Pelos direitos que já conquistamos e pelos muitos que ainda são necessários, não podemos aceitar em silêncio; precisamos nos rebelar e clamar, transcender quando necessário e gritar quando preciso. Em plena pandemia da Covid-19, no qual o Brasil está rumo a se tornar o epicentro mundial, é possível percebermos que as vidas que são deixadas para morrer, na necropolítica à brasileira, tem classe, raça, gênero e orientação sexual. A OutRight Action International lançou um relatório pioneiro no início de maio deste ano, o “vulnerability Amplified” – Vulnerabilidade Amplificada –, apontando os efeitos da pandemia nas pessoas LGBTI+, expondo uma imagem assustadora à ameaça predominante que esses grupos enfrentam referente ao aumento da insegurança alimentar e de abrigo, pelos motivos que as pessoas LGBTI+ estão super-representadas na economia informal, sem segurança de emprego, assim como a carência no acesso à assistência médica.

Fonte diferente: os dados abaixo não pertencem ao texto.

Lemma UpdateUser_ok u db : users_ok db → user_ok u → keeps_ok (UpdateUser u) db.
Proof.
  intros Hdb Hu. apply wp_execute; [|done]. intros db' Hs.
  destruct (existsb _ _) eqn:E; [done|]. rewrite existsb_none in E.
  assert (∀ v, v ∈ users db → User.ID v ≠ User.ID u → clashes u v = false) as Hc.
  { intros v Hv Hid. specialize (E v Hv). apply andb_false_iff in E as [E|E]; [|done].
    apply negb_false_iff, text_eqb_true in E. done. }
  clear E. destruct (existsb _ _) eqn:E in Hs; injection Hs as <-.
  - destruct Hdb as [HN Hn He Ho] eqn:HE. clear HE. split; simpl.
    + rewrite ids_updated; [done|]. by intros x ->%text_eqb_true.
    + apply key_inj_update; [done| |].
      * intros x y Hx Hy Ex%text_eqb_true Ey%text_eqb_true. eapply same_id_eq; [done..|congruence].
      * intros x y Hx Hy _ Ey%bool_decide_eq_false.
        destruct (proj1 (clashes_false _ _) (Hc y Hy Ey)). congruence.
    + apply key_inj_update; [done| |].
      * intros x y Hx Hy Ex%text_eqb_true Ey%text_eqb_true. eapply same_id_eq; [done..|congruence].
      * intros x y Hx Hy _ Ey%bool_decide_eq_false.
        destruct (proj1 (clashes_false _ _) (Hc y Hy Ey)). congruence.
    + apply Forall_fmap. eapply Forall_impl; [exact Ho|]. intros x Hx. simpl. unfold updated.
      by destruct (text_eqb _ _).
  - apply append_ok; [done..|]. rewrite existsb_none in E. intros v Hv.
    specialize (E v Hv). apply bool_decide_eq_false in E. auto.
Qed.

Lemma update_user_ok id f db :
  users_ok db →
  (∀ u, User.ID (f u) = User.ID u ∧ User.Username (f u) = User.Username u ∧
        User.Email (f u) = User.Email u ∧ (user_ok u → user_ok (f u))) →
  keeps_ok (update_user id f) db.
Proof.
  intros Hdb Hf. apply wp_execute; [|done]. intros db' [= <-].
  pose proof Hdb as [HN Hn He Ho]. split; simpl.
  - rewrite ids_updated; [done|]. intros x _. apply Hf.
  - apply key_inj_update; [done| |].
    + intros x y Hx Hy Ex%text_eqb_true Ey%text_eqb_true. eapply same_id_eq; [done..|congruence].
    + intros x y Hx Hy Ex Ey Hk. destruct (Hf x) as (_ & Hu & _). rewrite Hu in Hk.
      rewrite (Hn x y Hx Hy Hk) in Ex. congruence.
  - apply key_inj_update; [done| |].
    + intros x y Hx Hy Ex%text_eqb_true Ey%text_eqb_true. eapply same_id_eq; [done..|congruence].
    + intros x y Hx Hy Ex Ey Hk. destruct (Hf x) as (_ & _ & Hu & _). rewrite Hu in Hk.
      rewrite (He x y Hx Hy Hk) in Ex. congruence.
  - apply Forall_fmap. eapply Forall_impl; [exact Ho|]. intros x Hx. simpl. unfold updated.
    destruct (text_eqb _ _); [|done]. by apply Hf.
Qed.

(** *** What the lookups give *)

Lemma wp_FindUserByID id Q db :
  users_ok db → (∀ u, u ∈ users db → user_ok u → User.ID u = id → Q (Ok u) db) →
  (∀ e, Q (Err e) db) → wp (FindUserByID id) Q db.
Proof.
  intros Hdb HQ He. apply wp_first; [|done]. intros u Hu Hid%text_eqb_true.
  apply HQ; [done| |done]. by eapply Forall_forall in Hu; [|apply Hdb].
Qed.

Lemma wp_some_user (p : User.t → bool) Q db :
  (∀ u, u ∈ users db → p u = true → Q (Ok u) db) →
  (∀ e, Q (Err e) db) → wp (find (λ db, keep p (users db)) ≫= first_of) Q db.
Proof.
  intros HQ He. apply wp_bind, wp_find; [|done].
  destruct (keep p (users db)) as [|u l] eqn:E; simpl; [by apply wp_raise|].
  apply keep_head in E as [Hu Hp]. by apply wp_ret, HQ.
Qed.

Lemma wp_find_user (p : User.t → bool) Q db :
  users_ok db → (∀ u, u ∈ users db → user_ok u → p u = true → Q (Ok u) db) →
  (∀ e, Q (Err e) db) → wp (find (λ db, keep p (users db)) ≫= first_of) Q db.
Proof.
  intros Hdb HQ He. apply wp_some_user; [|done]. intros u Hu Hp. apply HQ; [done| |done].
  by eapply Forall_forall in Hu; [|apply Hdb].
Qed.

Lemma set_fields_ok u : user_ok u →
  (∀ pw, user_ok (User.set_password u pw)) ∧ (∀ a b, user_ok (User.set_info u a b)) ∧
  (∀ a b, user_ok (User.set_expiry u a b)) ∧ (∀ a, user_ok (User.set_auto_disable u a)) ∧
  (∀ a b, user_ok (User.set_login u a b)) ∧ (∀ a b c d, user_ok (User.set_keys u a b c d)) ∧
  (∀ a, user_ok (User.set_auth u a)) ∧ (∀ a b c d, user_ok (User.set_two_factor u a b c d)).
Proof. intros [Hr Hs]. repeat split; done. Qed.

Lemma new_user_ok id n pw e fn role m : role ∈ [admin; txt "user"] → user_ok (new_user id n pw e fn role m).
Proof. intros Hr. split; [done|]. left. Qed.

Section preservation.
Context (err_text : db_error → text) (GenerateFromPassword : text → text → result text text)
  (parse_time : text → option Z) (encrypt : text → result text text).

Lemma wp_must_be_free (p : User.t → bool) t1 t2 Q db :
  users_ok db → Q (Ok ()) db → (∀ e, Q (Err e) db) →
  wp (must_be_free err_text (find (λ db, keep p (users db)) ≫= first_of) t1 t2) Q db.
Proof.
  intros Hdb HQ He. unfold must_be_free. apply wp_bind, wp_caught, wp_find_user; [done| |].
  - intros. by apply wp_raise.
  - intros []; by first [apply wp_ret|apply wp_raise].
Qed.

Lemma wp_check_free n e Q db :
  users_ok db → Q (Ok ()) db → (∀ e, Q (Err e) db) → wp (check_free err_text n e) Q db.
Proof.
  intros Hdb HQ He. unfold check_free. apply wp_bind, wp_must_be_free; [done| |done].
  destruct (is_empty e); [by apply wp_ret|]. by apply wp_must_be_free.
Qed.

Lemma wp_hashed salt pw (Q : result text text → Db → Prop) db :
  (∀ h, Q (Ok h) db) → (∀ e, Q (Err e) db) → wp (hashed GenerateFromPassword salt pw) Q db.
Proof. intros HQ He. unfold hashed. destruct (GenerateFromPassword _ _); by constructor || (by first [apply wp_ret|apply wp_raise]). Qed.

Lemma insert_user_ok u db : users_ok db → user_ok u → keeps_ok (insert_user err_text u) db.
Proof.
  intros Hdb Hu. apply wp_bind, wp_or_fail. eapply wp_mono; [|by apply create_user_ok].
  intros [[]|e] db' H; simpl; [by apply wp_ret|done].
Qed.

Lemma save_ok w u db : users_ok db → user_ok u → keeps_ok (or_fail (F := text) w (UpdateUser u)) db.
Proof. intros Hdb Hu. apply wp_or_fail. eapply wp_mono; [|by apply UpdateUser_ok]. done. Qed.

(** A row read, then an operation on it. *)
Lemma with_user_ok {A} w id (k : User.t → Eff text A) db :
  users_ok db → (∀ u, u ∈ users db → user_ok u → keeps_ok (k u) db) →
  keeps_ok (or_fail w (FindUserByID id) ≫= k) db.
Proof.
  intros Hdb Hk. apply wp_bind, wp_or_fail, wp_FindUserByID; [done| |done].
  intros u Hu Ho _. simpl. by apply Hk.
Qed.

Lemma column_ok w id f db :
  users_ok db →
  (∀ u, User.ID (f u) = User.ID u ∧ User.Username (f u) = User.Username u ∧
        User.Email (f u) = User.Email u ∧ (user_ok u → user_ok (f u))) →
  keeps_ok (or_fail (F := text) w (update_user id f)) db.
Proof. intros Hdb Hf. apply wp_or_fail. eapply wp_mono; [|by apply update_user_ok]. done. Qed.

Lemma lookup_user_ok {A} (p : User.t → bool) (k : option User.t → Eff text A) Q db :
  users_ok db → (∀ e, Q (Err e) db) → wp (k None) Q db →
  (∀ u, u ∈ users db → user_ok u → wp (k (Some u)) Q db) →
  wp (lookup_user err_text (find (λ db, keep p (users db)) ≫= first_of) ≫= k) Q db.
Proof.
  intros Hdb He Hn Hs. unfold lookup_user. apply wp_bind, wp_bind, wp_caught, wp_find_user; [done| |].
  - intros u Hu Ho _. apply wp_ret. auto.
  - intros []; first [by apply wp_ret|by apply wp_raise].
Qed.

(** A user found in the table, if any. *)
Definition known db (o : option User.t) : Prop := ∀ u, o = Some u → u ∈ users db ∧ user_ok u.

Lemma sso_save_ok info pw id salt o db :
  users_ok db → known db o → keeps_ok (sso_save err_text GenerateFromPassword info pw id salt o) db.
Proof.
  intros Hdb Ho. destruct o as [u|]; unfold sso_save.
  - destruct (Ho u eq_refl) as [Hu Hok]. cbv zeta. apply wp_bind.
    eapply wp_mono; [|apply save_ok; [done|by apply set_fields_ok]].
    intros [[]|e] db' H; [by apply wp_ret|done].
  - apply wp_bind, wp_hashed; [|done]. intros h. apply insert_user_ok; [done|].
    apply new_user_ok. right. left.
Qed.

Lemma sso_ok info pw id salt db :
  users_ok db → keeps_ok (CreateOrUpdateSSOUser err_text GenerateFromPassword info pw id salt) db.
Proof.
  intros Hdb. unfold CreateOrUpdateSSOUser.
  assert (∀ o, known db o → keeps_ok (sso_by_name err_text info o ≫=
            sso_save err_text GenerateFromPassword info pw id salt) db) as Hnext.
  { intros [u|] Ho; unfold sso_by_name; [apply wp_bind, wp_ret; by apply sso_save_ok|].
    destruct (is_empty (SSOUserInfo.Username info)).
    { apply wp_bind, wp_ret. by apply sso_save_ok. }
    apply lookup_user_ok; [done|done|by apply sso_save_ok|]. intros u Hu Hok.
    apply sso_save_ok; [done|]. by intros ? [= <-]. }
  destruct (is_empty (SSOUserInfo.Email info)).
  - apply wp_bind, wp_ret. by apply Hnext.
  - apply lookup_user_ok; [done|done|by apply Hnext|]. intros u Hu Hok. apply Hnext.
    by intros ? [= <-].
Qed.

Lemma account_step_ok db db' :
  account_step err_text GenerateFromPassword parse_time encrypt db db' → users_ok db → users_ok db'.
Proof.
  intros Hs Hdb. destruct Hs as [req id salt db f r db' f' H|req role auth id salt db f r db' f' H
    |id name email db f r db' f' H|id e auto db f r db' f' H|id role db f r db' f' H
    |id status db f r db' f' H|id db f r db' f' H|id pw salt db f r db' f' H
    |id kp now db f r db' f' H|id db f r db' f' H|id m db f r db' f' H
    |info pw id salt db f r db' f' H|id time ip db f r db' f' H]; revert f r db' f' H;
    change (∀ f r db' f', ?m db f = (r, db', f') → users_ok db') with (keeps_ok m db).
  - apply wp_bind, wp_check_free; [done| |done]. apply wp_bind, wp_hashed; [|done]. intros h.
    apply insert_user_ok; [done|]. apply new_user_ok. right. left.
  - apply wp_bind, wp_check_free; [done| |done]. apply wp_bind, wp_hashed; [|done]. intros h.
    apply insert_user_ok; [done|]. apply new_user_ok.
    destruct (text_eqb role admin) eqn:E1; simpl; [apply text_eqb_true in E1 as ->; left|].
    destruct (text_eqb role (txt "user")) eqn:E2; simpl; [apply text_eqb_true in E2 as ->|];
      right; left.
  - apply with_user_ok; [done|]. intros u Hu Ho. apply wp_bind.
    assert (∀ b : bool, keeps_ok (if b then raise (txt "邮箱已被使用")
              else save err_text (User.set_info u name email)) db) as Hfin.
    { intros []; [by apply wp_raise|]. apply save_ok; [done|]. by apply set_fields_ok. }
    destruct (negb _ && negb _); [|apply wp_ret; exact (Hfin false)].
    apply wp_bind, wp_attempt, wp_find_user; [done| |].
    + intros v _ _ _. apply wp_ret. exact (Hfin (negb (text_eqb (User.ID v) id))).
    + intros e. apply wp_ret. exact (Hfin false).
  - apply with_user_ok; [done|]. intros u Hu Ho. apply wp_bind.
    assert (∀ u, user_ok u → keeps_ok (save err_text (match auto with
        | Some auto => User.set_auto_disable u auto | None => u end)) db) as Hfin.
    { intros v Hv. destruct auto; apply save_ok; try done. by apply set_fields_ok. }
    destruct e as [[|c d]|]; [apply wp_ret, Hfin; by apply set_fields_ok| |by apply wp_ret, Hfin].
    destruct (parse_time _); [|by apply wp_raise]. apply wp_ret, Hfin. by apply set_fields_ok.
  - unfold UpdateUserRole. destruct (negb _ && negb _) eqn:E; [by apply wp_raise|].
    apply with_user_ok; [done|]. intros u Hu Ho. apply column_ok; [done|].
    intros v. split_and!; [done..|]. intros [_ Hst]. split; [|done]. simpl.
    apply andb_false_iff in E as [E%negb_false_iff%text_eqb_true|E%negb_false_iff%text_eqb_true];
      subst role; [left|right; left].
  - unfold UpdateUserStatus. destruct (negb _ && negb _) eqn:E; [by apply wp_raise|].
    apply with_user_ok; [done|]. intros u Hu Ho. apply column_ok; [done|].
    intros v. split_and!; [done..|]. intros [Hrole _]. split; [done|]. simpl.
    apply andb_false_iff in E as [E%negb_false_iff%text_eqb_true|E%negb_false_iff%text_eqb_true];
      subst status; [left|right; left].
  - apply with_user_ok; [done|]. intros u Hu Ho. apply column_ok; [done|].
    intros v. split_and!; [done..|]. intros [Hrole _]. split; [done|]. right. left.
  - apply with_user_ok; [done|]. intros u Hu Ho. apply wp_bind, wp_hashed; [|done]. intros h.
    apply save_ok; [done|]. by apply set_fields_ok.
  - apply with_user_ok; [done|]. intros u Hu Ho. destruct kp as [kp|]; [|by apply wp_raise].
    destruct (encrypt _); [|by apply wp_raise]. apply save_ok; [done|]. by apply set_fields_ok.
  - apply with_user_ok; [done|]. intros u Hu Ho. cbv zeta. apply save_ok; [done|].
    destruct (text_eqb _ _); [apply set_fields_ok|]; by apply set_fields_ok.
  - apply with_user_ok; [done|]. intros u Hu Ho. destruct (_ && _); [by apply wp_raise|].
    destruct (_ && _); [by apply wp_raise|]. apply save_ok; [done|]. by apply set_fields_ok.
  - by apply sso_ok.
  - apply update_user_ok; [done|]. intros u. split_and!; [done..|]. intros ?. by apply set_fields_ok.
Qed.
End preservation.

Então, neste mês do orgulho LGBTI+, nada mais importante que lembrar que dentro de uma crise, existem outras crises, então não podemos simplesmente nos calarmos e comemorarmos o mês mais colorido do ano, enquanto para milhares de pessoas não há cor em viver enfrentando o aumento da fome, da falta de moradia, de violência e até morte – que não é causada somente pelas complicações acometidas pelo coronavírus SARS-Cov-2 e devido os sistemas de saúde sobrecarregados –, como também pela opressão à diversidade e às minorias que não se enquadram no que o sistema impõe a todos e a todas.
Se opor às normas e ao preconceito é fazer uma revolução em si próprio, em sua comunidade, um movimento emergente interno e local, presente em meio a milhares de revoluções localizadas produzidas pelos corpos multiétnicos espalhados pelo mundo, agindo localmente e criando redes de apoio desestabilizadoras das normatividades na sociedade. O preconceito continua existindo, então é preciso continuar lutando pelos direitos à justiça e à liberdade, externalizando a sensação de cárcere do próprio corpo que clama pelo fim da guerra às minorias. Pelas vidas das Dandaras, das Marshas P. Johnson, das Marieles e de todos e todas que tiveram as suas vidas ceifadas pelo preconceito e pela opressão: lutemos!
Walisson Araújo é graduando em Jornalismo pela universidade Federal do Cariri e pesquisador em estudos de gênero, corpo e cultura popular. Em 2018, como parte da sua graduação esteve em mobilidade acadêmica na Universidade do Algarve em Portugal, no qual o período colaborou com os seus estudos nas ciências da comunicação. Atualmente atua como estagiário na TV Verdes Mares Cariri, afiliada da Rede Globo em Juazeiro do Norte, Ceará.